D’après une étude du laboratoire de journalisme de l’université brésilienne Faap, seule l’Arena Corinthians de Sao Paulo a connu une fréquentation supérieure à 50% de 2015 à 2017.

Le taux de remplissage a même culminé à 86% lors des 19 rencontres du dernier championnat brésilien, remporté par Corinthians, avec une moyenne de plus de 40.000 spectateurs.

Mais cette enceinte est une source de problèmes pour le club, embourbé dans des dettes colossales pour financer sa construction.

Ironie du sort, le stade qui a causé le plus de sueurs froides en raison des retards de son chantier, l’Arena da Baixada de Curitiba, est aujourd’hui un des mieux gérés, par le club Atlético Paranaense.

Son voisin du sud du Brésil, le stade Beira-Rio de Porto Alegre, rénové pour le Mondial, se porte aussi plutôt bien, car régulièrement utilisé par l’Internacional, un des plus grands clubs du pays.

Mais il souffre de la comparaison avec l’enceinte ultra-moderne que son grand rival Gremio a construit de toutes pièces au même moment, même en sachant qu’il ne serait pas utilisé pour la compétition.

La Conmebol doit d’ailleurs trancher prochainement pour choisir lequel des deux stades accueillera des rencontres de la Copa America en 2019, qui aura lieu au Brésil.

À Sao Paulo, les organisateurs ont également un dilemme entre l’Arena Corinthians, où s’est jouée l’ouverture du Mondial-2014, et le stade du grand rival Palmeiras, qui n’a pas été utilisé pour la compétition, mais est un véritable bijou. En plus des matches, il a également reçu de nombreux concerts.

L’ouverture des enceintes pour d’autres événements est d’ailleurs le salut envisagé pour redonner un peu de rentabilité aux éléphants blancs.

À Brasilia, le stade le plus cher, qui a coûté plus d’1,4 milliard de réais (près de 500 millions de dollars), près du double du budget prévu initialement, les autorités locales parlent d’un « éléphant coloré ».

Certains espaces sous les tribunes ont été transformés en bureaux pour l’administration et l’enceinte reçoit tous types d’événements, y compris des mariages.
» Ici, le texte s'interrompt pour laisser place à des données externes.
(** A time of evaluation, in milliseconds since the epoch. *)
Definition evaluationTime : Z := 1700000000000.

(** A profile without skills or languages, and an issue without language,
    skills or difficulty whose creation time lies 30 days after time 0. *)
Definition bareProfile : User := mkUser "dev" None (Some []) (Some []) None.




(** A push event that carries no payload, and a commit without message. *)
Definition brokenEvent : Event := mkEvent "PushEvent" None None.

Definition brokenCommit : Event :=
  mkEvent "PushEvent" (Some (mkPayload (Some [mkCommit None]))) None.

(** Two repositories with a language and a size. *)
Definition sizedRepositories : list (option Repo) :=
  [ Some (mkRepo (Some "my-react-app") None (VStr "JavaScript") (Some 300%Z)
            (Some [VStr "Web"]));
    Some (mkRepo (Some "scripts") (Some "Helpers") (VStr "Python")
            (Some 100%Z) None) ].

(** A repository whose language is not a string. *)
Definition oddRepository : Repo :=
  mkRepo (Some "odd") None (VLabel "Python") None None.

End Examples.

(** ** The user model: skill lookup *)

Module UserModel.

(** An entry of [user.skills] as stored; the schema requires neither
    field. *)
Record StoredSkill : Type := mkStoredSkill
  { stored_name : option string;
    stored_level : string }.
(** Every step of a thread that does not panic keeps the invariant. *)
Lemma thread_step_inv c i ch t o t' new :
  Inv c → pool c !! i = Some t →
  thread_step t ch (vm c) (wd c) = Some (o, t', new) → o_panic o = false →
  Inv {| vm := o_vm o; wd := o_world o; pool := <[i := t']> (pool c) ++ new;
         log := log c ++ o_events o; panicked := false |}.
Proof.
  intros HI Hi Hts Hp. pose proof (inv_threads _ HI _ _ Hi) as Hok.
  destruct t as [acts next | | | | | | | | vnc qmp | | se | | | | |].
  - (* statements *)
    destruct acts as [| a rest]; destruct ch; simpl in Hts; try done.
    + injection Hts as <- <- <-.
      destruct (seq_end_ok _ _ _ Hok) as (Hok' & Hw & Hwa).
      eapply inv_same; [done | done | done | | | done | done].
      * rewrite Hw. simpl. change (closes_in []) with 0%nat. lia.
      * rewrite Hwa. simpl. lia.
    + destruct (exec a (vm c) (wd c)) as [o1 |] eqn:Hex; [| done].
      injection Hts as <- <- <-.
      destruct next; try done.
      * by eapply tail_step_inv.
      * by eapply watcher_step_inv.
      * eapply plain_step_inv; eauto.
      * eapply plain_step_inv; eauto.
      * eapply plain_step_inv; eauto.
  - (* Start: the started flag *)
    destruct ch; simpl in Hts; try done.
    destruct (m (vm c)) eqn:Hm; [done |].
    destruct (started (vm c)) eqn:Hs; injection Hts as <- <- <-; [done |].
    assert (Hq : qemu (wd c) = NotStarted).
    { destruct (qemu (wd c)) eqn:Hq; [done | |];
        pose proof (inv_started _ HI) as Hst; rewrite Hq, Hs in Hst;
        by discriminate Hst. }
    eapply inv_update;
      [exact HI | exact Hi | counts | counts | counts | | | done | done |].
    + intros _. unfold at_stage. by apply HI.
    + done.
    + intros j tj _ Hj. eapply others_frame; [by eapply inv_threads | done..].
  - (* Start: waitForSockets *)
    simpl in Hok.
    destruct ch as [| nw add | | | | | | |]; simpl in Hts; try done.
    destruct nw as [err |]; [| destruct add as [err |]];
      injection Hts as <- <- <-.
    + eapply inv_same; [done | done | done | | | | done].
      * simpl. repeat (rewrite closes_in_close || rewrite closes_in_other by done).
        done.
      * done.
      * split; [by repeat constructor |]. split; [done |]. left.
        repeat (rewrite closes_in_close || rewrite closes_in_other by done). lia.
    + eapply inv_same; [done | done | done | | | | done].
      * simpl. repeat (rewrite closes_in_close || rewrite closes_in_other by done).
        done.
      * done.
      * split; [by repeat constructor |]. split; [done |]. left.
        repeat (rewrite closes_in_close || rewrite closes_in_other by done). lia.
    + eapply inv_same; [done | done | done | done | done | done |].
      by repeat constructor.
  - (* Start: qemu.Start() *)
    simpl in Hok.
    destruct ch as [| | r | | | | | |]; simpl in Hts; try done.
    rewrite Hok in Hts.
    destruct (heavy_open _ _ _ HI Hi ltac:(simpl; lia)) as [Hd Hs].
    destruct r as [err |]; injection Hts as <- <- <-.
    + eapply inv_update;
        [exact HI | exact Hi | counts | | counts | | | | done |].
      * red_step. rewrite closes_in_close. change (closes_in []) with 0%nat.
        change (closes []) with 0%nat. lia.
      * intros _. unfold at_stage. by apply HI.
      * intros Hq. by destruct Hq.
      * split; [by repeat constructor |]. split; [done |]. left.
        rewrite closes_in_close. lia.
      * intros j tj _ Hj. pose proof (inv_threads _ HI _ _ Hj) as Hokj.
        eapply others_ok; [exact Hokj | done..|].
        intros Hw. by destruct (watcher_started _ _ _ Hokj Hw).
    + eapply inv_update;
        [exact HI | exact Hi | counts | counts | counts | done | done | done
        | |].
      * repeat constructor; try done.
        unfold at_stage. by apply HI.
      * intros j tj Hne Hj. pose proof (inv_threads _ HI _ _ Hj) as Hokj.
        pose proof (light_others _ _ _ _ _ HI Hi ltac:(simpl; lia) Hne Hj)
          as Hl.
        eapply others_ok; [exact Hokj | done | done | |].
        -- rewrite Hl. lia.
        -- intros Hw. by destruct (watcher_started _ _ _ Hokj Hw).
  - (* Start: the select *)
    simpl in Hok.
    destruct ch; simpl in Hts; try done.
    + destruct (socketsReady (wd c)) eqn:Hsr; try done;
        injection Hts as <- <- <-.
      * eapply inv_update;
          [exact HI | exact Hi | counts | | counts | | | | done |].
        -- red_step.
           repeat (rewrite closes_in_close || rewrite closes_in_other by done).
           change (closes_in []) with 0%nat. change (closes []) with 0%nat.
           lia.
        -- intros Hq. unfold at_stage. by apply HI.
        -- apply HI.
        -- split; [by repeat constructor |]. split; [| by right; right].
           repeat (rewrite closes_in_close || rewrite closes_in_other by done).
           change (closes_in []) with 0%nat. lia.
        -- intros j tj _ Hj.
           eapply others_frame; [by eapply inv_threads | done..].
      * eapply inv_same; [done | done | done | done | done | | done].
        by right.
    + destruct (doneClosed (vm c)) eqn:Hd; [| done].
      injection Hts as <- <- <-.
      eapply inv_same; [done | done | done | done | done | | done].
      left. done.
  - done.
  - (* exit watcher: qemu.Wait() *)
    simpl in Hok. destruct Hok as (Hq & Hst & Hd).
    destruct ch; simpl in Hts; try done.
    destruct (qemu (wd c)) as [| | werr] eqn:Hq'; try done.
    injection Hts as <- <- <-.
    eapply inv_same; [done | done | done | | done | | done].
    + simpl. unfold exit_watcher.
      repeat (rewrite closes_in_close || rewrite closes_in_other by done).
      done.
    + exists werr, 0%nat. split; [lia |]. split; [done |].
      split; [done |]. split; [done |]. split; [done | lia].
  - done.
  - (* readiness monitor *)
    destruct ch; simpl in Hts.
    + destruct vnc, qmp; try done. injection Hts as <- <- <-.
      eapply inv_same; [done | done | done | | done | | done].
      * simpl. by repeat (rewrite closes_in_close || rewrite closes_in_other by done).
      * simpl. by repeat constructor.
    + destruct vnc, qmp; done.
    + destruct vnc, qmp; done.
    + destruct vnc, qmp; done.
    + destruct (vnc && qmp); [by destruct vnc, qmp |].
      destruct (doneClosed (vm c)); [| by destruct vnc, qmp].
      assert (Hts' : Some (ok (vm c) (wd c) [], T_Seq [AWatcherClose] M_Exit,
                           @nil thread) = Some (o, t', new))
        by by destruct vnc, qmp.
      injection Hts' as <- <- <-.
      eapply inv_same; [done | done | done | | done | | done].
      * simpl. by repeat (rewrite closes_in_close || rewrite closes_in_other by done).
      * simpl. by repeat constructor.
    + destruct (vnc && qmp); [by destruct vnc, qmp |].
      match type of Hts with
      | context [Some ?x] =>
          assert (Hts' : Some x = Some (o, t', new)) by by destruct vnc, qmp
      end.
      injection Hts' as <- <- <-.
      by eapply inv_same.
    + destruct (vnc && qmp); [by destruct vnc, qmp |].
      match type of Hts with
      | context [Some ?x] =>
          assert (Hts' : Some x = Some (o, t', new)) by by destruct vnc, qmp
      end.
      injection Hts' as <- <- <-.
      eapply inv_same; [done | done | done | | done | | done].
      * simpl. by repeat (rewrite closes_in_close || rewrite closes_in_other by done).
      * simpl. by repeat constructor.
    + destruct (vnc && qmp); [by destruct vnc, qmp |].
      match type of Hts with
      | context [Some ?x] =>
          assert (Hts' : Some x = Some (o, t', new)) by by destruct vnc, qmp
      end.
      injection Hts' as <- <- <-.
      eapply inv_same; [done | done | done | | done | | done].
      * simpl. by repeat (rewrite closes_in_close || rewrite closes_in_other by done).
      * simpl. by repeat constructor.
    + destruct vnc, qmp; done.
  - done.
  - (* forwarding of stdout and stderr *)
    destruct ch; simpl in Hts; try done.
    + destruct (if se then stderr_closed (wd c) else stdout_closed (wd c));
        [| done].
      injection Hts as <- <- <-. by eapply inv_same.
    + destruct (if se then stderr_closed (wd c) else stdout_closed (wd c));
        [done |].
      injection Hts as <- <- <-.
      eapply inv_same; [done | done | | done | done | done | done].
      apply closes_other. by destruct se.
  - done.
  - done.
  - done.
  - (* VNCSocket *)
    destruct ch; simpl in Hts; try done.
    destruct (m (vm c)); [done |]. injection Hts as <- <- <-.
    by eapply inv_same.
  - done.
Qed.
– Déserts footballistiques –

Construits pour stimuler le tourisme dans les paradis naturels du Pantanal et de l’Amazonie, les stades de Cuiaba et Manaus sonnent désespérément creux, étant situés dans de véritables déserts footballistiques.

Dans ces deux enceintes, des matches de football américain font parfois même plus recette que ceux du « futebol ».

L’autre moyen de rentabiliser certains stades est d’y délocaliser certains matches de grandes équipes de Rio de Janeiro, mais ces rencontres ont lieu de façon trop sporadique pour assurer des revenus durables.

Pour les quatre stades de la région pauvre du nord-est (Salvador, Recife, Natal et Fortaleza), la situation est mitigée. Il y a un vrai engouement pour le football, mais la fréquentation dépend beaucoup des résultats d’équipes qui font souvent le yo-yo entre la première et la deuxième division.

Quand au stade Mineirao de Belo Horizonte, maudit à cause de la raclée 7-1 subie par le Brésil contre l’Allemagne en demie-finale du Mondial-2014, il ne reçoit que les matches de Cruzeiro, un des deux grands clubs locaux. L’Atlético Mineiro lui préfère le stade Independencia, plus petit et plus rentable.

Mais l’entreprise qui gère le Mineirao a trouvé une façon originale de gérer l’héritage du match fatidique, en organisant un partenariat avec des institutions allemandes pour vendre aux enchères les filets découpés en petits morceaux au profit d’associations caritatives.